Initiatives like PFM (Personal Finance Management), whilst useful, have further legitimised the collection of financial data only. However, for transformational digital banking, banks have to be more voracious about collecting data and more creative in its use.

For example a bank’s typical approach to credit scoring involves financial analysis of the customer’s income, outgoings and payments history. This approach assumes you need to check financially a person’s ability to pay. Companies like FriendlyScore and Veridu turn this model on its head and use social media data to validate a person’s identity and trustworthiness to pay. Similarly, last year China launched an initiative which will be rolled out nationwide by 2020 to create a “Social Credit” system. Initially, 8 companies have been invited to define scoring approaches, and these vary from analysing online spend (Allibaba/Sesame) to scoring on online dating (Baihe).

Imagine how much more customer service can be improved by understanding the customer’s emotional state when they are contacting you. Companies like Affectiva.com are leading the way in providing emotional detection and analytics. Similarly, several years ago Samsung demoed a prototype phone with in-built emotional detection that worked with several sensors. Their analytics worked on things such as the speed of typing, errors made, pressure and vibration. Microsoft have also demoed “mood sensing” couches and even a “mood” bra.

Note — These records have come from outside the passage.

(** X22. A run of the loop from its initial state keeps vectors of five
    elements and prints the banners 0, 1, 2, ... in order.  When the
    loop ends on convergence the last cycle is not counted by the cycle
    counter, which is one less than the number of vectors.  When the
    user interrupts the loop between two cycles, the counter is the
    number of vectors and of banners; when the interrupt arrives inside
    a cycle, the banner of that cycle is printed and its vector is kept
    only from line 538 on.  An exception that leaves the loop comes from
    the launch or the termination of a process, or is the [ValueError]
    or [OverflowError] of the analysis of a captured text; the counter
    is then the number of vectors and the banner of the cycle is
    printed. *)
Theorem scan_loop_history (targets : list target_behaviour)
    (stop : interruption) :
  exists st' exit,
    scan_loop so fmt_2f fmt_2pct str_float IsolationForest str_vector
      str_exn targets stop initial_state
    = (st', exit)
    /\ Forall (fun v => List.length v = 5%nat) (aggregated_features st')
    /\ match exit with
       | Converged =>
           List.length (aggregated_features st') = (cycle st' + 1)%nat
           /\ cycles_started st' = seq 0 (cycle st' + 1)
       | Interrupted =>
           match stop with
           | AtLoopHead =>
               List.length (aggregated_features st') = cycle st'
               /\ cycles_started st' = seq 0 (cycle st')
           | InCycle _ p =>
               List.length (aggregated_features st')
               = (cycle st' + if vector_appended_before p then 1 else 0)%nat
               /\ cycles_started st' = seq 0 (cycle st' + 1)
           end
       | Propagated e =>
           List.length (aggregated_features st') = cycle st'
           /\ cycles_started st' = seq 0 (cycle st' + 1)
           /\ exists b,
                (In b targets \/ exists p, stop = InCycle b p)
                /\ (run_cycle b = Raise e
                    \/ (e = ValueError \/ e = OverflowError)
                       /\ exists stdout,
                            run_cycle b = Ok stdout
                            /\ analyze_scan_output so fmt_2f fmt_2pct
                                 str_float stdout
                               = Raise e)
       end.
Proof.
  destruct (@scan_loop_invariant targets stop initial_state)
    as (st' & exit & Hloop & Hlen & Hexit);
    [constructor | reflexivity | reflexivity |].
  exists st', exit. split; [exact Hloop |]. split; [exact Hlen |].
  destruct exit; [| exact Hexit |].
  - destruct Hexit as (H1 & H2 & _). now split.
  - destruct Hexit as (H1 & H2 & b & Hb & Hfrom).
    split; [exact H1 |]. split; [exact H2 |].
    exists b. split; [exact Hb |].
    destruct Hfrom as [Hfrom | (stdout & Hrun & Han)]; [now left | right].
    split; [exact (proj1 (@analyze_scan_output_raise _ _ _ _ _ _ Han)) |].
    now exists stdout.
Qed.

End LoopHistory.

(** ** Convergence *)

Lemma two_last (A : Type) (l : list A) :
  (2 <= List.length l)%nat ->
  exists earlier previous current, l = earlier ++ [previous; current].
Proof.
  intros H.
  destruct (@exists_last _ l) as (l1 & current & ->);
    [destruct l; [simpl in H; lia | discriminate] |].
  rewrite length_app in H. simpl in H.
  destruct (@exists_last _ l1) as (earlier & previous & ->);
    [destruct l1; [simpl in H; lia | discriminate] |].
  exists earlier, previous, current. now rewrite <- app_assoc.
Qed.

Lemma converged_inv (aggregated : list (list R)) :
  converged aggregated = true ->
  Forall (fun v => List.length v = 5%nat) aggregated ->
  exists earlier previous current,
    aggregated = earlier ++ [previous; current]
    /\ within_tolerance current previous.
Proof.
  intros Hconv Hlen. unfold converged in Hconv.
  destruct (Nat.leb_spec 2 (List.length aggregated)) as [H2 | H2];
    [| discriminate].
  destruct (two_last aggregated H2) as (earlier & previous & current & ->).
  exists earlier, previous, current. split; [reflexivity |].
  rewrite length_app in Hconv. cbn [List.length] in Hconv.
  replace (List.length earlier + 2 - 1)%nat
    with (List.length (earlier ++ [previous])) in Hconv
    by (rewrite length_app; simpl; lia).
  replace (earlier ++ [previous; current])
    with ((earlier ++ [previous]) ++ [current]) in Hconv
    by (now rewrite <- app_assoc).
  rewrite nth_middle in Hconv.
  replace (List.length earlier + 2 - 2)%nat with (List.length earlier)
    in Hconv by lia.
  rewrite <- app_assoc in Hconv. cbn [app] in Hconv.
  rewrite nth_middle in Hconv.
  apply Forall_app in Hlen as [_ Hlen].
  inversion Hlen as [| ? ? Hp Hlen']. subst.
  inversion Hlen' as [| ? ? Hc _]. subst.
  destruct previous as [| p0 [| p1 [| p2 [| p3 [| p4 [| ? ?]]]]]];
    try discriminate.
  destruct current as [| c0 [| c1 [| c2 [| c3 [| c4 [| ? ?]]]]]];
    try discriminate.
  cbn [combine map forallb fst snd] in Hconv.
  repeat match type of Hconv with
         | context [Rlt_dec ?a ?b] =>
             destruct (Rlt_dec a b); [| discriminate]
         end.
  intros i Hi.
  destruct i as [| [| [| [| [| i]]]]]; cbn [nth]; try assumption. lia.
Qed.

Section Convergence.
Variable so : set_order.
Variable fmt_2f fmt_2pct str_float : R -> string.
Variable IsolationForest : option (list (list R) -> list R -> result Z).
Variable str_vector : list R -> string.
Variable str_exn : exn -> string.

(** X23. The loop ends on convergence only when it has analysed at
    least two cycles and the vectors of the last two are within 1e-6 of
    each other in each of their five elements. *)
Theorem converged_exit_means_close (targets : list target_behaviour)
    (stop : interruption) (st' : loop_state) :
  scan_loop so fmt_2f fmt_2pct str_float IsolationForest str_vector str_exn
    targets stop initial_state
  = (st', Converged) ->
  exists earlier previous current,
    aggregated_features st' = earlier ++ [previous; current]
    /\ within_tolerance current previous
    /\ (2 <= List.length (cycles_started st'))%nat.
Proof.
  intros Hloop.
  destruct (@scan_loop_invariant so fmt_2f fmt_2pct str_float IsolationForest
              str_vector str_exn targets stop initial_state)
    as (st1 & exit & Hloop1 & Hlen & Hexit);
    [constructor | reflexivity | reflexivity |].
  rewrite Hloop in Hloop1. inversion Hloop1. subst st1 exit.
  destruct Hexit as (Hn & Hstarted & Hconv).
  destruct (@converged_inv _ Hconv Hlen)
    as (earlier & previous & current & Hagg & Hclose).
  exists earlier, previous, current. split; [exact Hagg |].
  split; [exact Hclose |].
  rewrite Hstarted, length_seq. rewrite Hagg, length_app in Hn.
  simpl in Hn. lia.
Qed.

(** Two cycles in a row with the same captured text, which the analysis
    accepts. *)
Lemma same_output_converges (b1 b2 : target_behaviour) (stdout : string) :
  run_cycle b1 = Ok stdout ->
  run_cycle b2 = Ok stdout ->
  analysis_defined stdout ->
  exists st',
    (forall rest stop,
        scan_loop so fmt_2f fmt_2pct str_float IsolationForest str_vector
          str_exn (b1 :: b2 :: rest) stop initial_state
        = (st', Converged))
    /\ aggregated_features st'
       = [feature_values stdout; feature_values stdout]
    /\ cycle st' = 1%nat
    /\ cycles_started st' = [0; 1]%nat.
Proof.
  intros H1 H2 Hd.
  destruct (@scan_cycle_first so fmt_2f fmt_2pct str_float IsolationForest
              str_vector str_exn b1 initial_state stdout H1 Hd eq_refl)
    as (st1 & Hstep1 & Hagg1 & Hc1 & Hs1).
  pose proof (@scan_cycle_ok so fmt_2f fmt_2pct str_float IsolationForest
                str_vector str_exn b2 st1 stdout H2 Hd) as Hstep2.
  assert (Hsecond : converged (aggregated_features st1
                               ++ [feature_values stdout]) = true).
  { rewrite Hagg1.
    apply (@converged_close [] (feature_values stdout)
             (feature_values stdout)); [reflexivity | reflexivity |].
    intros i _. unfold Rminus. rewrite Rplus_opp_r, Rabs_R0. lra. }
  rewrite Hsecond in Hstep2.
  eexists. split; [| split; [| split]].
  - intros rest stop.
    rewrite (@scan_loop_next so fmt_2f fmt_2pct str_float IsolationForest
               str_vector str_exn b1 (b2 :: rest) stop initial_state st1
               Hstep1).
    cbn [scan_loop]. rewrite Hstep2. reflexivity.
  - cbn [aggregated_features]. now rewrite Hagg1.
  - cbn [cycle]. now rewrite Hc1.
  - rewrite cycles_started_banner by no_banner. now rewrite Hs1, Hc1.
Qed.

Some banks have investigated the use of geo-location, for example to highlight the nearest ATM or branch. Some have gone further with geo-fencing, using “beacons” to present offers in real time, or to change electronic billboards as customers walk by locations pinpointed to 5m2.  But how about using Google image search to help you identify where a picture was taken. How could this be useful to a bank? If you could identify the location, you may understand the kind of holidays the customer takes, providing you with an idea of their lifestyle. Customers that use sites like Instagram will also give away how frequently they go on holiday.

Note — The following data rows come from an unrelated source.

(** * RateLimiter: dual sliding-window admission gate (rate_limiter.py)

    A shallow embedding of [RateLimiter] and the proofs of its
    specification.

    Modelling choices.
    - A timestamp ([time.monotonic()], a Python float) is the rational [Q]
      that the double denotes.  The arithmetic of the wait computation rounds
      as doubles do ([Binary64.round], to nearest, ties to even).  The
      horizons [now - 1] and [now - 60] are taken as they are: for a clock
      reading (not negative, below 2^53) the subtraction is exact, or its
      result is negative and below every stamp.
    - A [deque] is a [list]: [popleft] drops the head, [append] adds at the
      tail, [w[0]] reads the head and raises [IndexError] on an empty deque.
    - The clock is an input: every operation takes the value that its call of
      [time.monotonic()] returns.
    - asyncio schedules coroutines cooperatively, so the code between two
      suspension points runs atomically.  One iteration of the loop of
      [acquire] (from taking the lock to the [return] or to the release
      before [asyncio.sleep]) is one atomic step; so is a count property.
    - [asyncio.Lock] is a boolean: held or free.

    After the limiter come its use by the bot (bot.py: the limiter of the
    process and the numbers of [/status]) and the contact file parsers
    (contact_parser.py). *)

From Stdlib Require Import ZArith QArith Qround Qpower Qreduction Qabs.
From Stdlib Require Import Lqa Lia List Bool Ascii String.
Import ListNotations.

Local Open Scope Z_scope.

(** ** Python values used by the limiter *)

Inductive exn : Type :=
| ValueError
| IndexError.

(** The outcome of an expression that may raise. *)
Inductive result (A : Type) : Type :=
| Ok (a : A)
| Raise (e : exn).
Arguments Ok {A} a.
Arguments Raise {A} e.

Definition bind {A B : Type} (r : result A) (k : A -> result B) : result B :=
  match r with
  | Ok a => k a
  | Raise e => Raise e
  end.

Notation "x <- r ;; k" := (bind r (fun x => k))
  (at level 61, r at next level, right associativity).
(** * MPTRAC particle integration engine (trac.c): embedding and properties

    The C program works on [double] values and [int] indices.  Here a
    [double] is an exact real number ([R]), an [int] is an integer ([Z]),
    and a C array is a total map from its index to its element; where a
    property is about the bounds of an array the bounds are checked by the
    accessor ([q_read], [q_write]).  The data-parallel loops over the
    particles are run in index order.  A [while] loop takes the number of
    iterations it may run ([fuel]) and yields [None] when that is not
    enough. *)

From Stdlib Require Import Reals ZArith List Bool String Lra Lia.
Import ListNotations.

Open Scope Z_scope.
Open Scope R_scope.

(** ** Comparisons of doubles as booleans *)

Definition Rltb (x y : R) : bool := if Rlt_dec x y then true else false.
Definition Rleb (x y : R) : bool := if Rle_dec x y then true else false.
Definition Rgtb (x y : R) : bool := Rltb y x.
Definition Rgeb (x y : R) : bool := Rleb y x.
Definition Reqb (x y : R) : bool := if Req_dec_T x y then true else false.
Definition Rneqb (x y : R) : bool := negb (Reqb x y).

(** ** Arrays *)

Definition upd {A : Type} (a : Z -> A) (i : Z) (v : A) : Z -> A :=
  fun j => if Z.eqb j i then v else a j.

Definition upd2 {A : Type} (a : Z -> Z -> A) (i j : Z) (v : A) : Z -> Z -> A :=
  upd a i (upd (a i) j v).

Definition upd3 {A : Type} (a : Z -> Z -> Z -> A) (i j k : Z) (v : A)
  : Z -> Z -> Z -> A :=
  upd a i (upd2 (a i) j k v).

(** A local array given by its elements, as in [double u[16]]. *)
Definition arr_of_list (l : list R) : Z -> R :=
  fun i => nth (Z.to_nat i) l 0.

(** ** Loops *)

(** [for (int ip = 0; ip < n; ip++) body] *)
Definition for_loop {S : Type} (n : Z) (body : Z -> S -> S) (s : S) : S :=
  fold_left (fun s ip => body ip s) (map Z.of_nat (seq 0 (Z.to_nat n))) s.

(** The same loop when the body may fail. *)
Definition for_loop_opt {S : Type} (n : Z) (body : Z -> S -> option S) (s : S)
  : option S :=
  fold_left (fun o ip => match o with Some s => body ip s | None => None end)
            (map Z.of_nat (seq 0 (Z.to_nat n))) (Some s).

(** [while (cond) body], run for at most [fuel] iterations. *)
Fixpoint while_loop {S : Type} (fuel : nat) (cond : S -> bool) (body : S -> S)
  (s : S) : option S :=
  if cond s then
    match fuel with
    | O => None
    | Datatypes.S f => while_loop f cond body (body s)
    end
  else Some s.

(** Number of times the body of a [while] loop runs from [s], when the loop
    ends within [fuel] iterations. *)
Fixpoint while_count {S : Type} (fuel : nat) (cond : S -> bool) (body : S -> S)
  (s : S) : option nat :=
  if cond s then
    match fuel with
    | O => None
    | Datatypes.S f => option_map Datatypes.S (while_count f cond body (body s))
    end
  else Some O.

(** ** Errors *)

(** [ERRMSG] ends the run with a message. *)
Inductive result (A : Type) : Type :=
| Ok (a : A)
| Fatal (msg : string).
Arguments Ok {A} a.
Arguments Fatal {A} msg.

Definition obind {A B : Type} (o : option A) (f : A -> option B) : option B :=
  match o with Some a => f a | None => None end.

Notation "x <- e1 ;; e2" := (obind e1 (fun x => e2))
  (at level 61, e1 at next level, right associativity).

(** ** Data model *)

(** Control parameters ([ctl_t]), the fields trac.c reads. *)
Record ctl_t : Type := mk_ctl {
  direction : Z;
  t_start : R;
  t_stop : R;
  dt_mod : R;
  dt_met : R;
  turb_dx_trop : R;
  turb_dx_strat : R;
  turb_dz_trop : R;
  turb_dz_strat : R;
  turb_mesox : R;
  turb_mesoz : R;
  tdec_trop : R;
  tdec_strat : R;
  isosurf : Z;
  balloon : string;
  psc_h2o : R;
  psc_hno3 : R;
  met_dt_out : R;
  qnt_m : Z;
  qnt_r : Z;
  qnt_rho : Z;
  qnt_ps : Z;
  qnt_pt : Z;
  qnt_p : Z;
  qnt_z : Z;
  qnt_t : Z;
  qnt_u : Z;
  qnt_v : Z;
  qnt_w : Z;
  qnt_h2o : Z;
  qnt_o3 : Z;
  qnt_vh : Z;
  qnt_vz : Z;
  qnt_theta : Z;
  qnt_pv : Z;
  qnt_tice : Z;
  qnt_tnat : Z;
  qnt_tsts : Z
}.

(** Meteorological snapshot ([met_t]). *)
Record met_t : Type := mk_met {
  met_time : R;
  met_nx : Z;
  met_ny : Z;
  met_np : Z;
  met_lon : Z -> R;
  met_lat : Z -> R;
  met_p : Z -> R;
  met_u : Z -> Z -> Z -> R;
  met_v : Z -> Z -> Z -> R;
  met_w : Z -> Z -> Z -> R
}.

The sources and use of data that banks can access are clearly vast, and with the Internet of Things the growth of data is about to explode further still. It will soon be possible to record a person’s entire life: what they saw, what they ate, where they went, how they felt, what they like/dislike, their heart rate, how often they brush their teeth, even how often they wear the same socks before they are washed, and more.

The key to using big data to transform a digital bank will be to gain the customer’s trust, giving them reason to volunteer the data to you, and this will happen more easily if the customer sees value for themselves in the way you use data. For example, being able to extend a credit facility instantly and easily whilst out shopping, getting discounts on things the customer likes, or even just helping them to manage the privacy of their data online.

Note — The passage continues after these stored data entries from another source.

(** The remaining time reads "Replace immediately" exactly when no hour is
    left; and from one week on it is given in whole days, the hours of the
    last day left out. *)
Theorem time_remaining_text hours :
  (hours <= 0 <-> _format_filter_time_remaining hours = "Replace immediately")
  /\ (168 <= hours ->
      _format_filter_time_remaining hours
      = _format_filter_time_remaining (24 * (hours / 24))).
Proof.
  split; [split|].
  - intros Hle. unfold _format_filter_time_remaining.
    destruct (Z.leb_spec hours 0); [reflexivity | lia].
  - intros Htext. destruct (Z.le_gt_cases hours 0) as [Hle|Hgt]; [exact Hle|].
    pose proof (time_remaining_ends_with_g hours Hgt) as Hlast.
    rewrite Htext in Hlast. discriminate.
  - intros Hweek.
    assert (7 <= hours / 24) as Hdays by (apply Z.div_le_lower_bound; lia).
    assert (24 * (hours / 24) / 24 = hours / 24) as Hsame
      by (rewrite Z.mul_comm; apply Z.div_mul; lia).
    unfold _format_filter_time_remaining. cbv zeta. rewrite Hsame.
    destruct (Z.leb_spec hours 0); [lia|].
    destruct (Z.leb_spec (24 * (hours / 24)) 0); [lia|].
    destruct (365 <=? hours / 24); [reflexivity|].
    destruct (30 <=? hours / 24); [reflexivity|].
    destruct (Z.leb_spec 7 (hours / 24)); [reflexivity | lia].
Qed.

Lemma time_remaining_text_witness :
  _format_filter_time_remaining 191 = _format_filter_time_remaining 168.
Proof.
  apply (proj2 (time_remaining_text 191)). lia.
Defined.

(** For a filter sensor whose value and total are ints in the status, the
    value with its hundredfold below 2^52 and the total below 2^53: with a
    total that is not zero, the attributes are returned, their percentage
    is the state of the sensor followed by the percent sign, that state
    being the integer nearest to [100 * value / total], and the
    recommendation is the one of that percentage, by the levels 5, 15 and
    30; with a total of zero the attributes raise ZeroDivisionError. *)
Theorem attributes_percentage_is_native_value self type_key st v t :
  st !! _value_key self = Some (PInt v) ->
  st !! _total_key self = Some (PInt t) ->
  Z.abs (100 * v) < 2 ^ 52 ->
  Z.abs t < 2 ^ 53 ->
  (t = 0 -> extra_state_attributes self type_key st = Raise ZeroDivisionError)
  /\ (t <> 0 ->
      exists percentage attrs,
        native_value self st = Ok (PInt percentage)
        /\ Z.abs (2 * (percentage * t - 100 * v)) <= Z.abs t
        /\ (Z.abs (2 * (percentage * t - 100 * v)) = Z.abs t ->
            Z.even percentage = true)
        /\ extra_state_attributes self type_key st = Ok attrs
        /\ dict_get attrs "Filter Life Percentage"
           = Some (PStr (str_of_Z percentage ++ "%"))
        /\ dict_get attrs "Replacement Status"
           = Some (PStr (if percentage <=? 5 then "Replace immediately"
                         else if percentage <=? 15 then "Replace soon"
                         else if percentage <=? 30 then "Monitor closely"
                         else "Good condition"))).
Proof.
  intros Hv Ht Hsmall Htotal.
  rewrite (SensorFacts.native_value_with_total self st v t Hv Ht).
  unfold extra_state_attributes, _has_total, contains, _total, _value, getitem.
  rewrite Hv, Ht. cbv zeta.
  destruct (SensorFacts.nearest_percentage v t Hsmall Htotal)
    as (scaled & Hscaled & Hzero & Hvalue).
  split.
  - intros H0. specialize (Hzero H0).
    destruct (st !! type_key) as [filter_type|]; cbn [rbind number];
      rewrite Hscaled; cbn [rbind]; rewrite Hzero; reflexivity.
  - intros Hne. destruct (Hvalue Hne) as (percentage & Hp & Hnear & Heven).
    exists percentage. rewrite Hscaled. cbn [rbind]. rewrite Hp. cbn [rbind].
    destruct (st !! type_key) as [filter_type|]; cbn [rbind number];
      rewrite Hscaled; cbn [rbind]; rewrite Hp; cbn [rbind];
      eexists; (split; [reflexivity|]); (split; [exact Hnear|]);
      (split; [exact Heven|]); (split; [reflexivity|]);
      split;
      first [ apply PyFacts.dict_get_set_other; discriminate
            | apply PyFacts.dict_get_set ].
Qed.

Lemma attributes_percentage_is_native_value_witness :
  extra_state_attributes hepa "flttype1" status_zero_total = Raise ZeroDivisionError
  /\ exists attrs,
       extra_state_attributes hepa "flttype1" status_half_used = Ok attrs
       /\ dict_get attrs "Filter Life Percentage" = Some (PStr "50%")
       /\ dict_get attrs "Replacement Status" = Some (PStr "Good condition").
Proof.
  split.
  - apply (attributes_percentage_is_native_value hepa "flttype1"
             status_zero_total 0 0); reflexivity.
  - destruct (attributes_percentage_is_native_value hepa "flttype1"
                status_half_used 2400 4800 eq_refl eq_refl eq_refl eq_refl)
      as [_ H].
    destruct H as (p & attrs & _ & Hnear & _ & Ha & H1 & H2); [discriminate|].
    assert (p = 50) as -> by lia.
    exists attrs. repeat split; assumption.
Defined.

Lemma icon_loop_below icon items value :
  Forall (fun item => value < fst item) items ->
  icon_loop icon items value = icon.
Proof.
  intros Hall. revert icon. induction Hall as [|[level ic] items Hlt _ IH]; intros icon.
  - reflexivity.
  - cbn [icon_loop]. cbn [fst] in Hlt.
    destruct (Z.leb_spec level value); [lia | apply IH].
Qed.

Lemma icon_loop_last icon before level ic after value :
  level <= value ->
  Forall (fun item => value < fst item) after ->
  icon_loop icon (before ++ (level, ic) :: after) value = ic.
Proof.
  intros Hle Hafter. revert icon.
  induction before as [|[l i] before IH]; intros icon.
  - cbn [app icon_loop]. destruct (Z.leb_spec level value); [|lia].
    apply icon_loop_below. exact Hafter.
  - cbn [app icon_loop]. apply IH.
Qed.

For some time, one of my favourite sites (I wish a bank would do this for the UK) has been http://peoplelikeu.com.au/ launched by UBank, which allows you to compare how you spend your money with people similar to you (by age, earning, location, marital status etc). It recognises that either consciously or sub consciously we make comparisons and decisions based on other people. This site can be used by anyone, not just bank customers.

Going back to China’s social credit system. Some of the feedback from users was that they were happy to give up their data as it simplified processes; for example they could make a hotel booking without having to pay a deposit. Also, as less than half the people in China have a financial credit history, something that works on data broader than financials will also allow people access to credit.

It is clear there is a huge amount of data available and that with the right value for the customer in providing it, they will volunteer data to you. Even regulators with initiatives like PSD2 are pushing for data to become more openly available with the aiming of improving service and products for customers.

To drive digital transformation it time for banks to think broader thank bank data and really get creative about big data, before somebody else does!